Raktsey Karpo: Experts Weigh In On Ladakh's GI-Tagged Apricot

The apricot blossom festival is in full swing in various parts of Ladakh; usually held annually towards the start of spring, the festival celebrates Ladakh’s most prized produce, apricots, which was introduced to the region by Chinese traders via the Silk Route. The region's high altitude, fertile soil, and temperate climate offer optimal conditions for the growth of apricot trees, which have an become integral part of the landscape, with their blossoms signalling the arrival of spring and their fruits celebrated in festivals and culinary traditions.

In 2022 Ladakh got its first GI tag for the Raktsey Karpo apricot, which is also widely believed to be the sweetest apricot in the world. Ladakh grows roughly thirty different kinds of apricots; the apricots of the region are mainly classified into two broad categories based on kernel taste and colour. 

Fruits with bitter kernels are referred to as ‘Khante’ and those with sweet kernels are called ‘Nyarmo’ meaning sweet. The apricots with white seed stones is called Raktsey Karpo (Rakstey means seed, karpo means white), while those with brown seed stones are called Raktsey Nakpo or Nyarmo (black seeded).

“We usually soak it and serve it as a dessert,” says Chef Nilza Wangmo, who started the all-women-run Alchi kitchen in Ladakh. “That’s one of the primary desserts we have locally; I think we’ve always been told that it’s the commonest way to consume it. However, I soak it in rum with vanilla, it gives it more flavour and it absorbs flavours better because it's so tender.”

This ‘fating’ where dried whole fruit is cooked in water and reduced to make a naturally sweet dessert, is a healing dish during harsh winters; although experts believe using Raktsey Karpo for making preserves is quite a waste, considering its intense sweetness, which is its biggest USP.

The Desert ‘Rose’

Ladakhi cuisine expert Kunzes Angmo who runs the popular preserve label Artisanal Alchemy says, “For us, in Ladakh, dessert is usually fruit! That’s our sugar source, for dessert, we usually consume fruit, fresh and dried.”

“The best way to experience Raktsey Karpo is when it’s fresh and ripe, or you can sun-dry it. But cooking with it is not the best way to consume it. In fact, its mode of preservation is also sun-drying. It’s quite prized locally; so it’s a ritual for families where it is shared and consumed by family members every season,” Angmo shares. 
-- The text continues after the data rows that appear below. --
Lemma rebuild_preserves generated d c now node nm stream sources ts p ok1 ok2 ok3 d' c' r :
  meta_wf d -> NoDup (sp_split_id <$> sources) -> (forall s, s ∈ sources -> sources_ok d c stream s) ->
  m_splits d !! p_split_id p = None -> tombstones_current d stream sources ts ->
  (forall doc t, t ∈ tombstone_rows d stream -> d_id doc = None -> generated doc <> tr_doc t) ->
  rebuild_splits generated d c now node nm stream sources ts p ok1 ok2 ok3 = (d', c', r) ->
  forall stream', body <$> visible d' c' stream' ≡ₚ body <$> visible d c stream'.
Proof.
  intros Hw Hnd Hs Hfresh Ht Hgen E stream'. unfold rebuild_splits in E.
  set (old := sp_split_id <$> sources) in *. set (docs := rebuilt_docs generated c sources ts) in *.
  assert (forall k s, m_splits d !! k = Some s -> sp_split_id s = k) as Hid by (intros k s Ek; by apply (wf_split _ Hw)).
  assert (forall k s, m_splits d !! k = Some s -> sp_split_id s <> p_split_id p) as Hne.
  { intros k s Ek En. rewrite (Hid _ _ Ek) in En. congruence. }
  pose proof (rebuilt_bodies generated d c stream sources ts Hs Ht Hgen) as Hb. fold docs in Hb.
  (* what remains once the sources are marked *)
  assert (body <$> concat (row_docs d c stream' <$> sources) =
    if decide (stream' = stream) then body <$> not_hidden (tombstone_rows d stream) (last_applied ts) docs else []) as Hsrc.
  { case_decide as Hd; [by subst|]. clear -Hs Hd. induction sources as [|s l IH]; [done|]. rewrite fmap_cons. cbn [concat].
    rewrite fmap_app, IH by (intros; apply Hs; by right). unfold row_docs at 1.
    rewrite bool_decide_false; [done|]. intros [Hst _]. apply Hd. rewrite <- Hst. apply (Hs s). by left. }
  assert (forall f', (forall k s, m_splits d !! k = Some s -> body <$> f' s =
      body <$> (if bool_decide (sp_split_id s ∈ old) then [] else row_docs d c stream' s)) ->
    body <$> visible d c stream' ≡ₚ (body <$> concat (row_docs d c stream' <$> sources)) ++ (body <$> vis_of f' (m_splits d))) as Hmain.
  { intros f' Hf'. rewrite visible_vis. rewrite (vis_split_off _ _ sources Hid Hnd) by (intros; by apply Hs).
    rewrite fmap_app. f_equiv. by rewrite (vis_ext f' _ _ Hf'). }
  destruct docs as [|doc0 docs0] eqn:Edocs.
  { destruct ok3; injection E as <- <- _; [|done].
    rewrite (Hmain (fun s => row_docs d c stream' (if bool_decide (sp_split_id s ∈ old) && negb (bool_decide (sp_state s = MarkedForDelete)) then set_state MarkedForDelete now s else s))).
    - rewrite Hsrc. replace (if decide (stream' = stream) then _ else []) with (@nil (json * Z)) by by case_decide.
      rewrite visible_vis. cbn [mark_splits_for_delete fst set_splits m_splits]. unfold mark_where. by rewrite vis_fmap.
    - intros k s Ek. case_bool_decide as Ho; [|done]. simpl. case_bool_decide as Hm; unfold row_docs; rewrite bool_decide_false; try done;
        simpl; intros [_ ?]; congruence. }
  rewrite <- Edocs in *. clear Edocs doc0 docs0.
  destruct ok1; simpl in E; [|by injection E as <- <- _].
  set (row := mkNewSplit _ _ _ _ _ _ _ _ _ _ _ _ _ _) in *.
  assert (forall k s, m_splits d !! k = Some s -> row_docs d (<[p_split_id p := docs]> c) stream' s = row_docs d c stream' s) as Hc'
    by (intros k s Ek; apply row_docs_insert; by eapply Hne).
  assert (body <$> vis_of (row_docs d (<[p_split_id p := docs]> c) stream') (m_splits d) = body <$> visible d c stream') as Hsame.
  { rewrite visible_vis. apply vis_ext. intros k s Ek. by rewrite (Hc' k). }
  destruct ok2; [|injection E as <- <- _; rewrite visible_vis; by rewrite Hsame].
  destruct (stage_split d now row) as [d1|e] eqn:Est; [|injection E as <- <- _; rewrite visible_vis; by rewrite Hsame].
  unfold stage_split in Est. change (ns_split_id row) with (p_split_id p) in Est. rewrite Hfresh in Est.
  destruct (m_streams d !! ns_stream_id row) as [sr|]; [|done]. injection Est as <-.
  set (staged := mkSplit _ Staged row _ _ _ _) in *.
  set (d1 := mkMeta (m_streams d) _ _ _ _ _) in *.
  assert (body <$> visible d1 (<[p_split_id p := docs]> c) stream' ≡ₚ body <$> visible d c stream') as Hstaged.
  { rewrite visible_vis. cbn [d1 m_splits]. rewrite vis_insert by done.
    assert (row_docs d1 (<[p_split_id p := docs]> c) stream' staged = []) as ->.
    { unfold row_docs. rewrite bool_decide_false; [done|]. by intros [_ ?]. }
    simpl. rewrite <- Hsame. apply reflexive_eq. by apply vis_ext. }
  destruct ok3; [|by injection E as <- <- _].
  destruct (swap_splits d1 now old (p_split_id p)) as [d2|e] eqn:Esw; injection E as <- <- _; [|done].
  apply swap_splits_inv in Esw as (s & Es & _ & ->). cbn [d1 m_splits] in Es. rewrite lookup_insert_eq in Es. injection Es as <-.
  rewrite (Hmain (fun s => row_docs d (<[p_split_id p := docs]> c) stream' (if bool_decide (sp_split_id s ∈ old) then set_state MarkedForDelete now s else s))).
  - rewrite visible_vis. cbn [set_splits m_splits d1]. rewrite insert_insert_eq, vis_fmap, vis_insert, fmap_app by done.
    f_equiv.
    + apply reflexive_eq. rewrite Hsrc. rewrite bool_decide_false.
      2:{ unfold old. intros (x & Ex & Hx)%list_elem_of_fmap. eapply (Hne (sp_split_id x) x); [by apply Hs|]. rewrite <- Ex. done. }
      unfold row_docs. case_decide as Hd.
      * rewrite bool_decide_true by (split; [by subst|done]). subst stream'. unfold docs_of.
        change (sp_split_id (set_state Published now staged)) with (p_split_id p). rewrite lookup_insert_eq. done.
      * rewrite bool_decide_false; [done|]. intros [Hst _]. apply Hd. by rewrite <- Hst.
    + apply reflexive_eq, vis_ext. intros k s Ek. by apply (f_equal (fmap body)), row_docs_same_tombs.
  - intros k s Ek. case_bool_decide.
    + unfold row_docs. rewrite bool_decide_false; [done|]. by intros [_ ?].
    + by rewrite (Hc' k).
Qed.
Ladakh is the largest producer of apricots in India, with a total production of 15,789 tonnes per year, it accounts for 62% of the apricot production in the country. The high altitude in this region plays a crucial role in enhancing the sweetness of apricots. Ladakhi apricots are late ripeners. This fruit is typically harvested between June and July around the world; but In Ladakh, it ripens late due to the dry climate. Since the fruit does not really ripen before mid-August, its sales do not often clash with other global exports.

“We can’t really do much to the apricot, to make it grow. It largely depends on the climate and the terroir,” breaks down Angmo. “At times, it’s impossible to identify this apricot unless it’s sun-dried! A common way to identify Raktsey Karpk is by the tree. Like roses, Raktsey Karpo has to be grafted. The apricot doesn’t grow as a particular variety, it has to be grafted into the Raktsey Karpo variant from an existing Raktsey Karpo tree.”

The knowledge system in place

Speaking about its gourmet potential Wangmo points out that Raktsey Karpo’s sweetness is more nuanced than people think. “Its kernel is also very sweet, it’s sweeter than almond! Most people eat the fruit but aren’t sure about the seed. I believe that when you eat the fruit you should eat the seed as well, it does not harm the stomach. It, in fact, balances your system.”

So, have things changed for the word’s sweetest apricot post its GI tag? Reports suggest besides its positioning as a prized export, its relevance in the local region has also taken a leap. “People living in the northern parts are also trying to grow it now, even though the climate is much harsher there. Now we see it being sold everywhere; especially in West Ladakh, you can spot women and children selling it roadside. 

Angmo insists that despite its growing popularity on the world stage, it’s the indigenous knowledge system that sustains this production. 

"Ladakh is a trans-Himalayan region and has a different continental plate than the rest of the country. What grows in Ladakh is very similar to the produce found in Eurasia and parts of Central Asia, because it has a similar terroir," Angmo says.

"We can only what the earth can sustain in terms of both plant and animal diversity. There's an indigenous knowledge system which is quite key. How to graft them, how to grow them, and the know-how about altitude or temperature. So this knowledge relating to food and production, we have developed it over the years which keeps the ecosystem going," she says.